No amount of optimization inside this space will generate states corresponding to quantum superposition or relativistic time dilation. The model can only become better at being wrong.

Exploration, Not Extrapolation

Scientific discovery does not proceed by extrapolating within a fixed state space. It proceeds by colliding with the boundaries of that space.

One might say that science advances like a blind person mapping a room: guided by local principles (such as least action), but fundamentally reliant on contact, resistance, and measurement.

This is precisely why the detailed-balance observation actually supports, not undermines, this position. The existence of a potential means the system is stable within its accessible space, but says nothing about whether that space is complete.


The Apparent Paradox: What Belongs in the Model’s Phase Space

At this point, a contradiction seems unavoidable:

  • LLMs (and any models) operate in a pretrained, fixed state space.
  • Science requires discovering new dimensions of reality.

How can both be true?

The resolution is simple but subtle: the model’s state space is not the world’s state space.

The model does not need to represent all physical phases. It needs to represent how to act when it does not know what phase it is in.

This leads to the real question:

What should we put into the model’s state space?

The wrong answer is: all known physical phases.

Encoding every known order parameter, symmetry class, and Hamiltonian assumption hard-codes today’s ignorance into tomorrow’s machines.

A better answer is: human methodological principles.

Humans have practiced science for millennia using a remarkably stable loop:

  • act,
  • observe,
  • reflect,
  • revise.

This was true in Aristotle’s time, and it is true today.

Consider an analogy: if you show a donut to a model that has only ever seen “spherical vacuum chickens,” it may output “spherical cow” or “cubical pig,” but it will never output a donut. The topology itself is alien to its representation.

A good scientific agent should not force the donut into an existing category. It should instead change what it does next.

This is the role of action-observation loops such as ReAct: not as a prompt trick, but as a semantic escape hatch.

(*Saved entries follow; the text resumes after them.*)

(* ================================================================== *)
(** ** The pass over the stars with the game's own callbacks, star by star *)

Lemma captures_existsb_same_place (s s' : Star.t) (l : list Hole.t) :
  Star.x s' = Star.x s -> Star.y s' = Star.y s ->
  existsb (captures s') l = existsb (captures s) l.
Proof.
  intros X Y. induction l as [ | h l IH]; simpl; [reflexivity | ].
  rewrite IH, (captures_same_place s s' h X Y). reflexivity.
Qed.

Lemma touches_same_place (s s' : Star.t) (m : Meteorite.t) :
  Star.x s' = Star.x s -> Star.y s' = Star.y s -> Star.radius s' = Star.radius s ->
  touches s' m = touches s m.
Proof.
  intros X Y Rd. unfold touches, meteoriteDistance. rewrite X, Y, Rd. reflexivity.
Qed.

(** The capture branch of [checkHoleCollisions]: the four assignments are
    made, then [onStarInHole] throws. *)
Lemma checkHoleX_captures (s : Star.t) (w : World) (hole : Hole.t) :
  captures s hole = true ->
  exists s',
    Strict.checkHoleX (s, w) hole = Thrown (s', updateScore 100 w)
    /\ Star.inHole s' = true /\ Star.moving s' = false
    /\ Star.velocity s' = Vec.mk 0 0
    /\ Star.x s' = Star.x s /\ Star.y s' = Star.y s /\ body s' = body s.
Proof.
  unfold captures, holeDistance, Strict.checkHoleX. cbv zeta.
  destruct (JS.ltb _ _); [ | discriminate].
  destruct (Hole.isActive hole); [ | discriminate]. intros _.
  eexists. split; [reflexivity | ]. repeat split.
Qed.

(** The other branches: the callback returns what [checkHole] gives, and
    the game has not been called. *)
Lemma checkHoleX_passes (s : Star.t) (w : World) (hole : Hole.t) :
  captures s hole = false ->
  Strict.checkHoleX (s, w) hole = Normal (checkHole (s, w) hole)
  /\ snd (checkHole (s, w) hole) = w.
Proof.
  unfold captures, holeDistance, Strict.checkHoleX, checkHole. cbv zeta.
  destruct (JS.ltb _ _); [ | split; reflexivity].
  destruct (Hole.isActive hole); [discriminate | split; reflexivity].
Qed.

Lemma checkHoleCollisionsX_cases (l : list Hole.t) (s : Star.t) (w : World) :
  if existsb (captures s) l then
    exists s',
      Strict.forEachX Strict.checkHoleX l (s, w) = Thrown (s', updateScore 100 w)
      /\ Star.inHole s' = true /\ Star.moving s' = false
      /\ Star.velocity s' = Vec.mk 0 0
      /\ Star.x s' = Star.x s /\ Star.y s' = Star.y s /\ body s' = body s
  else
    Strict.forEachX Strict.checkHoleX l (s, w)
    = Normal (fold_left checkHole l (s, w))
    /\ snd (fold_left checkHole l (s, w)) = w.
Proof.
  revert s. induction l as [ | h l IH]; intros s; cbn [existsb].
  - split; reflexivity.
  - destruct (captures s h) eqn:C; cbn [orb].
    + destruct (checkHoleX_captures s w h C) as (s' & E & P).
      exists s'. split; [ | exact P]. cbn [Strict.forEachX]. rewrite E. reflexivity.
    + destruct (checkHoleX_passes s w h C) as (E & Ew).
      destruct (checkHole_keeps (s, w) h) as (X & Y & _).
      pose proof (checkHole_body (s, w) h) as B.
      cbn [Strict.forEachX fold_left]. rewrite E.
      destruct (checkHole (s, w) h) as [s2 w2]. cbn [fst snd] in *. subst w2.
      specialize (IH s2).
      rewrite (captures_existsb_same_place s s2 l X Y) in IH.
      destruct (existsb (captures s) l).
      * destruct IH as (s' & E' & I' & M' & V' & X' & Y' & B').
        exists s'. split; [exact E' | ]. repeat split; congruence.
      * exact IH.
Qed.

(** A meteorite that the star touches: the velocity is assigned, then
    [onStarHitMeteorite] throws. *)
Lemma checkMeteoriteX_touches (s : Star.t) (w : World) (m : Meteorite.t) :
  touches s m = true ->
  Strict.checkMeteoriteX (s, w) m
  = Thrown (fst (checkMeteorite (s, w) m), updateScore (-50) w).
Proof.
  unfold touches, meteoriteDistance, Strict.checkMeteoriteX, checkMeteorite.
  cbv zeta. destruct (JS.ltb _ _); [ | discriminate]. intros _. reflexivity.
Qed.

Lemma checkMeteoriteX_passes (s : Star.t) (w : World) (m : Meteorite.t) :
  touches s m = false ->
  Strict.checkMeteoriteX (s, w) m = Normal (s, w)
  /\ checkMeteorite (s, w) m = (s, w).
Proof.
  unfold touches, meteoriteDistance, Strict.checkMeteoriteX, checkMeteorite.
  cbv zeta. destruct (JS.ltb _ _); [discriminate | split; reflexivity].
Qed.

Lemma checkMeteoriteCollisionsX_cases (l : list Meteorite.t) (s : Star.t)
  (w : World) :
  match List.find (touches s) l with
  | Some m =>
      Strict.forEachX Strict.checkMeteoriteX l (s, w)
      = Thrown (fst (checkMeteorite (s, w) m), updateScore (-50) w)
      /\ touches s m = true
  | None =>
      Strict.forEachX Strict.checkMeteoriteX l (s, w) = Normal (s, w)
      /\ fold_left checkMeteorite l (s, w) = (s, w)
  end.
Proof.
  induction l as [ | m l IH]; cbn [List.find].
  - split; reflexivity.
  - destruct (touches s m) eqn:T.
    + cbn [Strict.forEachX]. rewrite (checkMeteoriteX_touches s w m T).
      split; [reflexivity | exact T].
    + destruct (checkMeteoriteX_passes s w m T) as (E & E').
      cbn [Strict.forEachX fold_left]. rewrite E, E'. exact IH.
Qed.

Lemma find_pointwise {A : Type} (p q : A -> bool) (l : list A) :
  (forall a, p a = q a) -> List.find p l = List.find q l.
Proof.
  intros H. induction l as [ | a l IH]; simpl; [reflexivity | ].
  rewrite H, IH. reflexivity.
Qed.

Lemma pushed_star (s : Star.t) (w : World) (m : Meteorite.t) :
  touches s m = true ->
  let s' := fst (checkMeteorite (s, w) m) in
  speed s' = 5
  /\ Star.inHole s' = Star.inHole s /\ Star.moving s' = Star.moving s
  /\ Star.x s' = Star.x s /\ Star.y s' = Star.y s /\ body s' = body s.
Proof.
  intros T. cbv zeta.
  destruct (checkMeteorite_keeps (s, w) m) as (X & Y & _).
  destruct (checkMeteorite_flags (s, w) m) as (I & M).
  pose proof (checkMeteorite_body (s, w) m) as B.
  cbn [fst] in *. split; [ | repeat split; assumption].
  revert T. unfold touches, meteoriteDistance, checkMeteorite. cbv zeta.
  destruct (JS.ltb _ _); [ | discriminate]. intros _.
  unfold speed. star_fields. apply unit_vector_norm. lra.
Qed.

(** The visit of a star in flight: [s1] is the star displaced and put back
    into the board.  If an active hole is in reach of [s1] the visit ends in
    the capture, by the exception; otherwise, if [s1] touches a meteorite,
    in the push of the first one it touches, by the exception; otherwise it
    returns, and returns what [updateStar] gives. *)
Lemma updateStarX_cases (dt : R) (s : Star.t) (w : World) :
  Star.moving s = true -> Star.inHole s = false ->
  let s1 := fst (checkBoundaryCollisions (integrate dt s) w) in
  let w1 := snd (checkBoundaryCollisions (integrate dt s) w) in
  if existsb (captures s1) (holes (physicsEngine w)) then
    exists s',
      Strict.updateStarX dt s w = Thrown (s', updateScore 100 w1)
      /\ Star.inHole s' = true /\ Star.moving s' = false
      /\ Star.velocity s' = Vec.mk 0 0
      /\ Star.x s' = Star.x s1 /\ Star.y s' = Star.y s1 /\ body s' = body s
  else
    let s2 := fst (checkHoleCollisions s1 w1) in
    match List.find (touches s1) (meteorites (physicsEngine w)) with
    | Some m =>
        Strict.updateStarX dt s w
        = Thrown (fst (checkMeteorite (s2, w1) m), updateScore (-50) w1)
        /\ touches s1 m = true
        /\ Star.inHole s2 = false /\ Star.moving s2 = true
        /\ Star.x s2 = Star.x s1 /\ Star.y s2 = Star.y s1 /\ body s2 = body s
    | None =>
        Strict.updateStarX dt s w = Normal (updateStar dt s w)
        /\ Star.inHole (fst (updateStar dt s w)) = false
    end.
Proof.
  intros Hm Hh. cbv zeta.
  pose proof (updateStar_flying dt s w Hm Hh) as (Fi & _). cbv zeta in Fi.
  unfold Strict.updateStarX, updateStar in *. rewrite Hm, Hh in *.
  cbn [negb orb] in *. cbv iota zeta in *.
  pose proof (checkBoundaryCollisions_frame (integrate dt s) w) as (E1 & _).
  pose proof (checkBoundaryCollisions_spec (integrate dt s) w)
    as (_ & _ & _ & _ & _ & _ & _ & M1 & I1 & _).
  pose proof (checkBoundaryCollisions_body (integrate dt s) w) as B1.
  cbv zeta in M1, I1.
  destruct (checkBoundaryCollisions (integrate dt s) w) as [s1 w1].
  cbn [fst snd] in *.
  assert (B1' : body s1 = body s) by (rewrite B1; reflexivity).
  unfold Strict.checkHoleCollisionsX, checkHoleCollisions in *. rewrite E1 in *.
  pose proof (checkHoleCollisionsX_cases (holes (physicsEngine w)) s1 w1) as H2.
  destruct (existsb (captures s1) (holes (physicsEngine w))) eqn:C.
  - destruct H2 as (s' & E & I' & M' & V' & X' & Y' & B').
    exists s'. rewrite E. split; [reflexivity | ]. repeat split; congruence.
  - destruct H2 as (E2 & Ew2). rewrite E2.
    destruct (fold_checkHole_flags (holes (physicsEngine w)) s1 w1) as (I2 & M2).
    pose proof (fold_keeps checkHole checkHole_keeps (holes (physicsEngine w))
                  (s1, w1)) as (X2 & Y2 & R2).
    pose proof (fold_body checkHole checkHole_body (holes (physicsEngine w))
                  (s1, w1)) as B2.
    destruct (fold_left checkHole (holes (physicsEngine w)) (s1, w1)) as [s2 w2].
    cbn [fst snd] in *. subst w2.
    destruct (integrate_flags dt s) as (Fm & Fh & _).
    rewrite C, I1, Fh, Hh in I2. rewrite C, M1, Fm, Hm in M2.
    cbn [orb andb negb] in I2, M2.
    unfold Strict.checkMeteoriteCollisionsX, checkMeteoriteCollisions in *.
    rewrite E1 in *.
    pose proof (checkMeteoriteCollisionsX_cases (meteorites (physicsEngine w)) s2 w1)
      as H3.
    assert (Hf : List.find (touches s2) (meteorites (physicsEngine w))
                 = List.find (touches s1) (meteorites (physicsEngine w))).
    { apply find_pointwise. intros m. apply touches_same_place; assumption. }
    rewrite Hf in H3.
    destruct (List.find (touches s1) (meteorites (physicsEngine w))) as [m | ].
    + destruct H3 as (E3 & T3). rewrite E3. split; [reflexivity | ].
      split; [rewrite <- T3; symmetry; apply touches_same_place; assumption | ].
      repeat split; congruence.
    + destruct H3 as (E3 & F3). rewrite E3, F3 in *. split; [reflexivity | ].
      rewrite Fi. reflexivity.
Qed.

When explanation fails, the system flows back into a space of actions and measurements rather than hallucinated understanding.


How Do You Want Your AI for Science?

We can now propose a concrete criterion:

A good AI-for-Science system is not one that predicts well, but one that remains stable when prediction fails.

When encountering an irreducible anomaly, it should:

  • avoid divergence,
  • avoid forced pattern matching,
  • avoid minimizing loss at all costs,
  • and instead re-enter an action-observation regime.

In thermodynamic terms, this is not about reaching the lowest-energy state, but about choosing the correct basin of dynamics when the current effective theory breaks down.

LLMs reveal something profound: intelligence can emerge from motion on a potential landscape. But science does not emerge from better potentials alone.

It emerges when a system knows when to stop explaining and start measuring.

If AI is to contribute meaningfully to science, its internal state space should not attempt to mirror the universe. It should mirror the way humans remain epistemically honest in the face of the unknown.

Prediction lives inside a map.

Discovery begins where the map ends.